Print out the entries below with no edits.

++++ Information supplied

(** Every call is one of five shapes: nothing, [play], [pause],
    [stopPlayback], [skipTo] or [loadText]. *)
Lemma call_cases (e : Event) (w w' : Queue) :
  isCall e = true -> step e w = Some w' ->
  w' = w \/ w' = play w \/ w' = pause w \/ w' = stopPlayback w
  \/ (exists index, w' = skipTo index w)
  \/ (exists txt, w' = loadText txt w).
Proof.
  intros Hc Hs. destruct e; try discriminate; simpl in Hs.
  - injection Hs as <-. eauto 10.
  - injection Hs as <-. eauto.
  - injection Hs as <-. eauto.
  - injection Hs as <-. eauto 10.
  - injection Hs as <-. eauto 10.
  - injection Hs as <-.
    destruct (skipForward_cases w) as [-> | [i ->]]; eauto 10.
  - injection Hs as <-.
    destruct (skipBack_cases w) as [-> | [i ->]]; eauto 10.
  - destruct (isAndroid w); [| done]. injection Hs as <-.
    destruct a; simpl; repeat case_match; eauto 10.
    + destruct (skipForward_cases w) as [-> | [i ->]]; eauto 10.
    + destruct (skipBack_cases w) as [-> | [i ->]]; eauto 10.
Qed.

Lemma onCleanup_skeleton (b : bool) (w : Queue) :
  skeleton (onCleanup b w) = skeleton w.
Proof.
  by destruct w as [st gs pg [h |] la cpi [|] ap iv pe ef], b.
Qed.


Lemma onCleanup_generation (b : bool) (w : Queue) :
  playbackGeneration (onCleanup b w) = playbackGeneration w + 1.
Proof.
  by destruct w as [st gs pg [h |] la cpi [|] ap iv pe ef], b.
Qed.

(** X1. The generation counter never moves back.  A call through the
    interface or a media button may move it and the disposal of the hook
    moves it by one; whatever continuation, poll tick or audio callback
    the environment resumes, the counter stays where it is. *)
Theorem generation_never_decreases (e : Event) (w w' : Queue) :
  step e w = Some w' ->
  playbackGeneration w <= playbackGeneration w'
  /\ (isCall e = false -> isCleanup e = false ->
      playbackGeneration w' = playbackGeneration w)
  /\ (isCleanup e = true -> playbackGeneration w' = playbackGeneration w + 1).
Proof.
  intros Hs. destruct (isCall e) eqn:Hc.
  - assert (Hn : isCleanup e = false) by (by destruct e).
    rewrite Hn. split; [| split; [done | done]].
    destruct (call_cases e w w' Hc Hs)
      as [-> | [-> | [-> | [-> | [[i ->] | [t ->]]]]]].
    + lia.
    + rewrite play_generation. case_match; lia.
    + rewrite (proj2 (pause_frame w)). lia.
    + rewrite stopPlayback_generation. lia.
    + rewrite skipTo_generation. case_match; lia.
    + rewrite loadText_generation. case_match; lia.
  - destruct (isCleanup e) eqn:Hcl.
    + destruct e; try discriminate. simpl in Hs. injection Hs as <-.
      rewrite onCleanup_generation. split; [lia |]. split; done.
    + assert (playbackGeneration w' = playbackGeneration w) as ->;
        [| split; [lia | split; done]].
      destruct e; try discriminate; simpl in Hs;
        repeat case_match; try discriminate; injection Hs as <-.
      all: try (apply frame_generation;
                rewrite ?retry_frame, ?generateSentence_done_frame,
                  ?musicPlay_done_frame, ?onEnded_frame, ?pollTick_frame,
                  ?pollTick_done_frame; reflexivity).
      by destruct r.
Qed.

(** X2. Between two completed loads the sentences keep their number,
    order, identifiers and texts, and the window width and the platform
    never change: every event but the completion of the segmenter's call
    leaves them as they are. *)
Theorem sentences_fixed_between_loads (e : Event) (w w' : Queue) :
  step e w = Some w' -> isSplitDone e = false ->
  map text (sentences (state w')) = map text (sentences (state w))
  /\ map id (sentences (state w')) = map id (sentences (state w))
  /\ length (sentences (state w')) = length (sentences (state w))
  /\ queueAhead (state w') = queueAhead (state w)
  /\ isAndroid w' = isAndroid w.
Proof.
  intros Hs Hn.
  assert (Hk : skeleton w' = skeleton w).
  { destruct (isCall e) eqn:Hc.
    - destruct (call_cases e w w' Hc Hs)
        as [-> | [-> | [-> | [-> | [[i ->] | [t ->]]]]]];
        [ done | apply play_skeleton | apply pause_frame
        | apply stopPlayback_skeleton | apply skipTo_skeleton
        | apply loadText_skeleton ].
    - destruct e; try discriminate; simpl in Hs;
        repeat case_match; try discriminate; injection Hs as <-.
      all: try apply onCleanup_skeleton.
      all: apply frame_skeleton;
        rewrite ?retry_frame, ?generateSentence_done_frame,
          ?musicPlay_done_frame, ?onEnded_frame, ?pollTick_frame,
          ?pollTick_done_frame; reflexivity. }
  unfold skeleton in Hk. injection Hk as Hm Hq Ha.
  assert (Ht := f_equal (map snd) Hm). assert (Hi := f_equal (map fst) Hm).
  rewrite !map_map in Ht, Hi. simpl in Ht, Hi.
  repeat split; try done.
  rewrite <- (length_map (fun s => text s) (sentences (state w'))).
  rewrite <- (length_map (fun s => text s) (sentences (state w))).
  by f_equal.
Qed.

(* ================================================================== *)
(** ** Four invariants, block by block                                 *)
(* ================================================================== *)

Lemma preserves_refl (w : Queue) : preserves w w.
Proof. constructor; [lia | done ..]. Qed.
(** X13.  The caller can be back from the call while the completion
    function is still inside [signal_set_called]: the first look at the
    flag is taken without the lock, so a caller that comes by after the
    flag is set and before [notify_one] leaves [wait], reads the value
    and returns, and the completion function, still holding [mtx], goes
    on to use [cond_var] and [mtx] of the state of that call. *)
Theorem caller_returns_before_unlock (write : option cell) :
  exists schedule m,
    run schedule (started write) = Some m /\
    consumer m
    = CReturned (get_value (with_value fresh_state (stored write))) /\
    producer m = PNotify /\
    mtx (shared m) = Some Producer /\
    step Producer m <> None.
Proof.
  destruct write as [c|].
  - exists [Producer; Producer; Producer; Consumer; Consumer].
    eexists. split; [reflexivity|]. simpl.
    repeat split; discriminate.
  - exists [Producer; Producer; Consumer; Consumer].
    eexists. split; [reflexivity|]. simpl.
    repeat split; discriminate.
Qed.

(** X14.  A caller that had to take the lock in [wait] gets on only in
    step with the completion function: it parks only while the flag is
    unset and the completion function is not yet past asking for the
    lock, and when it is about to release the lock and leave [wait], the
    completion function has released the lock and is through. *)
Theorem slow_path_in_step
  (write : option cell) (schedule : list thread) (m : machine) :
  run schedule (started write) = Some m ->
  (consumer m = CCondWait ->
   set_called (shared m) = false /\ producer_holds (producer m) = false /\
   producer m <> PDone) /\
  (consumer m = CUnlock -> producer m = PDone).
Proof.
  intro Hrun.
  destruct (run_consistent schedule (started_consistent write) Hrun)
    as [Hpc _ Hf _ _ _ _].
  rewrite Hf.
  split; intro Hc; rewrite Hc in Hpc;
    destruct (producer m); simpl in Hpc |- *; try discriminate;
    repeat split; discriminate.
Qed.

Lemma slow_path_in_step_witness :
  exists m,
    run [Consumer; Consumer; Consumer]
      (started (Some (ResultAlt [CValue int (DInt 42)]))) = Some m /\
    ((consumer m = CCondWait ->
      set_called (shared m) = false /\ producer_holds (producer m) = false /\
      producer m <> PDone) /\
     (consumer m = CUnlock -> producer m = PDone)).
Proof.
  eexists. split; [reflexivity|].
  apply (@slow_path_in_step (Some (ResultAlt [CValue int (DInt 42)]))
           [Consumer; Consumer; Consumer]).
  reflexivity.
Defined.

++++++++

Exercise output -
(** Every call is one of five shapes: nothing, [play], [pause],
    [stopPlayback], [skipTo] or [loadText]. *)
Lemma call_cases (e : Event) (w w' : Queue) :
  isCall e = true -> step e w = Some w' ->
  w' = w \/ w' = play w \/ w' = pause w \/ w' = stopPlayback w
  \/ (exists index, w' = skipTo index w)
  \/ (exists txt, w' = loadText txt w).
Proof.
  intros Hc Hs. destruct e; try discriminate; simpl in Hs.
  - injection Hs as <-. eauto 10.
  - injection Hs as <-. eauto.
  - injection Hs as <-. eauto.
  - injection Hs as <-. eauto 10.
  - injection Hs as <-. eauto 10.
  - injection Hs as <-.
    destruct (skipForward_cases w) as [-> | [i ->]]; eauto 10.
  - injection Hs as <-.
    destruct (skipBack_cases w) as [-> | [i ->]]; eauto 10.
  - destruct (isAndroid w); [| done]. injection Hs as <-.
    destruct a; simpl; repeat case_match; eauto 10.
    + destruct (skipForward_cases w) as [-> | [i ->]]; eauto 10.
    + destruct (skipBack_cases w) as [-> | [i ->]]; eauto 10.
Qed.

Lemma onCleanup_skeleton (b : bool) (w : Queue) :
  skeleton (onCleanup b w) = skeleton w.
Proof.
  by destruct w as [st gs pg [h |] la cpi [|] ap iv pe ef], b.
Qed.


Lemma onCleanup_generation (b : bool) (w : Queue) :
  playbackGeneration (onCleanup b w) = playbackGeneration w + 1.
Proof.
  by destruct w as [st gs pg [h |] la cpi [|] ap iv pe ef], b.
Qed.

(** X1. The generation counter never moves back.  A call through the
    interface or a media button may move it and the disposal of the hook
    moves it by one; whatever continuation, poll tick or audio callback
    the environment resumes, the counter stays where it is. *)
Theorem generation_never_decreases (e : Event) (w w' : Queue) :
  step e w = Some w' ->
  playbackGeneration w <= playbackGeneration w'
  /\ (isCall e = false -> isCleanup e = false ->
      playbackGeneration w' = playbackGeneration w)
  /\ (isCleanup e = true -> playbackGeneration w' = playbackGeneration w + 1).
Proof.
  intros Hs. destruct (isCall e) eqn:Hc.
  - assert (Hn : isCleanup e = false) by (by destruct e).
    rewrite Hn. split; [| split; [done | done]].
    destruct (call_cases e w w' Hc Hs)
      as [-> | [-> | [-> | [-> | [[i ->] | [t ->]]]]]].
    + lia.
    + rewrite play_generation. case_match; lia.
    + rewrite (proj2 (pause_frame w)). lia.
    + rewrite stopPlayback_generation. lia.
    + rewrite skipTo_generation. case_match; lia.
    + rewrite loadText_generation. case_match; lia.
  - destruct (isCleanup e) eqn:Hcl.
    + destruct e; try discriminate. simpl in Hs. injection Hs as <-.
      rewrite onCleanup_generation. split; [lia |]. split; done.
    + assert (playbackGeneration w' = playbackGeneration w) as ->;
        [| split; [lia | split; done]].
      destruct e; try discriminate; simpl in Hs;
        repeat case_match; try discriminate; injection Hs as <-.
      all: try (apply frame_generation;
                rewrite ?retry_frame, ?generateSentence_done_frame,
                  ?musicPlay_done_frame, ?onEnded_frame, ?pollTick_frame,
                  ?pollTick_done_frame; reflexivity).
      by destruct r.
Qed.

(** X2. Between two completed loads the sentences keep their number,
    order, identifiers and texts, and the window width and the platform
    never change: every event but the completion of the segmenter's call
    leaves them as they are. *)
Theorem sentences_fixed_between_loads (e : Event) (w w' : Queue) :
  step e w = Some w' -> isSplitDone e = false ->
  map text (sentences (state w')) = map text (sentences (state w))
  /\ map id (sentences (state w')) = map id (sentences (state w))
  /\ length (sentences (state w')) = length (sentences (state w))
  /\ queueAhead (state w') = queueAhead (state w)
  /\ isAndroid w' = isAndroid w.
Proof.
  intros Hs Hn.
  assert (Hk : skeleton w' = skeleton w).
  { destruct (isCall e) eqn:Hc.
    - destruct (call_cases e w w' Hc Hs)
        as [-> | [-> | [-> | [-> | [[i ->] | [t ->]]]]]];
        [ done | apply play_skeleton | apply pause_frame
        | apply stopPlayback_skeleton | apply skipTo_skeleton
        | apply loadText_skeleton ].
    - destruct e; try discriminate; simpl in Hs;
        repeat case_match; try discriminate; injection Hs as <-.
      all: try apply onCleanup_skeleton.
      all: apply frame_skeleton;
        rewrite ?retry_frame, ?generateSentence_done_frame,
          ?musicPlay_done_frame, ?onEnded_frame, ?pollTick_frame,
          ?pollTick_done_frame; reflexivity. }
  unfold skeleton in Hk. injection Hk as Hm Hq Ha.
  assert (Ht := f_equal (map snd) Hm). assert (Hi := f_equal (map fst) Hm).
  rewrite !map_map in Ht, Hi. simpl in Ht, Hi.
  repeat split; try done.
  rewrite <- (length_map (fun s => text s) (sentences (state w'))).
  rewrite <- (length_map (fun s => text s) (sentences (state w))).
  by f_equal.
Qed.

(* ================================================================== *)
(** ** Four invariants, block by block                                 *)
(* ================================================================== *)

Lemma preserves_refl (w : Queue) : preserves w w.
Proof. constructor; [lia | done ..]. Qed.
(** X13.  The caller can be back from the call while the completion
    function is still inside [signal_set_called]: the first look at the
    flag is taken without the lock, so a caller that comes by after the
    flag is set and before [notify_one] leaves [wait], reads the value
    and returns, and the completion function, still holding [mtx], goes
    on to use [cond_var] and [mtx] of the state of that call. *)
Theorem caller_returns_before_unlock (write : option cell) :
  exists schedule m,
    run schedule (started write) = Some m /\
    consumer m
    = CReturned (get_value (with_value fresh_state (stored write))) /\
    producer m = PNotify /\
    mtx (shared m) = Some Producer /\
    step Producer m <> None.
Proof.
  destruct write as [c|].
  - exists [Producer; Producer; Producer; Consumer; Consumer].
    eexists. split; [reflexivity|]. simpl.
    repeat split; discriminate.
  - exists [Producer; Producer; Consumer; Consumer].
    eexists. split; [reflexivity|]. simpl.
    repeat split; discriminate.
Qed.

(** X14.  A caller that had to take the lock in [wait] gets on only in
    step with the completion function: it parks only while the flag is
    unset and the completion function is not yet past asking for the
    lock, and when it is about to release the lock and leave [wait], the
    completion function has released the lock and is through. *)
Theorem slow_path_in_step
  (write : option cell) (schedule : list thread) (m : machine) :
  run schedule (started write) = Some m ->
  (consumer m = CCondWait ->
   set_called (shared m) = false /\ producer_holds (producer m) = false /\
   producer m <> PDone) /\
  (consumer m = CUnlock -> producer m = PDone).
Proof.
  intro Hrun.
  destruct (run_consistent schedule (started_consistent write) Hrun)
    as [Hpc _ Hf _ _ _ _].
  rewrite Hf.
  split; intro Hc; rewrite Hc in Hpc;
    destruct (producer m); simpl in Hpc |- *; try discriminate;
    repeat split; discriminate.
Qed.

Lemma slow_path_in_step_witness :
  exists m,
    run [Consumer; Consumer; Consumer]
      (started (Some (ResultAlt [CValue int (DInt 42)]))) = Some m /\
    ((consumer m = CCondWait ->
      set_called (shared m) = false /\ producer_holds (producer m) = false /\
      producer m <> PDone) /\
     (consumer m = CUnlock -> producer m = PDone)).
Proof.
  eexists. split; [reflexivity|].
  apply (@slow_path_in_step (Some (ResultAlt [CValue int (DInt 42)]))
           [Consumer; Consumer; Consumer]).
  reflexivity.
Defined.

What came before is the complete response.